Fischer maintains that Christians should not vote for any candidate who supports gay rights in any form because, he says, homosexuality is an “abomination in the nostrils of God” that “no rational society should ever endorse.”
Bullying: Blame the Gays
Fischer is one of the most outspoken advocates in the Religious Right’s campaign to stop anti-bullying policies in schools. Religious Right leaders oppose these policies because they protect gay and gay-perceived students from bullying. Fischer claims that bullying-prevention programs will be used for the “brainwashing” of children to make them gay, arguing that “homosexuals cannot reproduce, so they have to recruit; it’s the only way to swell their numbers.” For example, Fischer believes that the television show Glee is “glamorizing homosexual behavior” and “promoting deviant sexuality,” as well as idolatry.

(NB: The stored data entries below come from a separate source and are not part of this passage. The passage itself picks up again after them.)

(* src/ebpf.rs:625-628, is_pc_in_program *)
Definition is_pc_in_program (prog : list Z) (pc : Z) : bool :=
  u64_saturating_mul (u64_saturating_add pc 1) INSN_SIZE <=? zlen prog.

Section Decode.
Context `{Bo : LittleEndian}.
Context {E : Type}.

(* src/ebpf.rs:673-684, get_insn_unchecked *)
Definition get_insn_unchecked (prog : list Z) (pc : Z) : Exec E Insn :=
  let! base := u64_mul INSN_SIZE pc in
  let! base1 := u64_add base 1 in
  let! base2 := u64_add base 2 in
  let! base4 := u64_add base 4 in
  let! opc := index_slice prog base in
  let! regs := index_slice prog base1 in
  let! off_slice := slice_from prog base2 in
  let! off := expect IndexOutOfBounds (read_i16 off_slice) in
  let! imm_slice := slice_from prog base4 in
  let! imm := expect IndexOutOfBounds (read_i32 imm_slice) in
  Ret {| ptr := pc; opc := opc; dst := Z.land regs 0x0f;
         src := Z.shiftr (Z.land regs 0xf0) 4; off := off; imm := imm |}.

(* src/ebpf.rs:661-672, get_insn *)
Definition get_insn (prog : list Z) (pc : Z) : Exec E Insn :=
  if is_pc_in_program prog pc then get_insn_unchecked prog pc else Panic DebugAssertFailed.

(* src/ebpf.rs:686-690, augment_lddw_unchecked *)
Definition augment_lddw_unchecked (prog : list Z) (insn : Insn) : Exec E Insn :=
  let! next := u64_add insn.(ptr) 1 in
  let! base := u64_mul next INSN_SIZE in
  let! base4 := u64_add base 4 in
  let! imm_slice := slice_from prog base4 in
  let! more_significant_half := expect IndexOutOfBounds (read_i32 imm_slice) in
  let imm := as_i64 (Z.lor (Z.land (as_u64 insn.(imm)) 0xffffffff)
                           (as_u64 (Z.shiftl (as_u64 more_significant_half) 32))) in
  Ret {| ptr := insn.(ptr); opc := insn.(opc); dst := insn.(dst); src := insn.(src);
         off := insn.(off); imm := imm |}.
End Decode.

(* src/ebpf.rs:692-701, hash_symbol_name *)
Definition hash_symbol_name `{Murmur3} (name : list Z) : Z := murmur3_finish32 name.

Fischer’s solution to anti-gay bullying is to make gay and lesbian youth become straight so they will no longer be “tormented by same-sex attraction.” “If we want to see fewer students commit suicide, we want fewer homosexual students,” Fischer said. “It is a cruel thing to help a sexually confused student walk down a path that leads to darkness rather than urge him to choose a path that leads to light.”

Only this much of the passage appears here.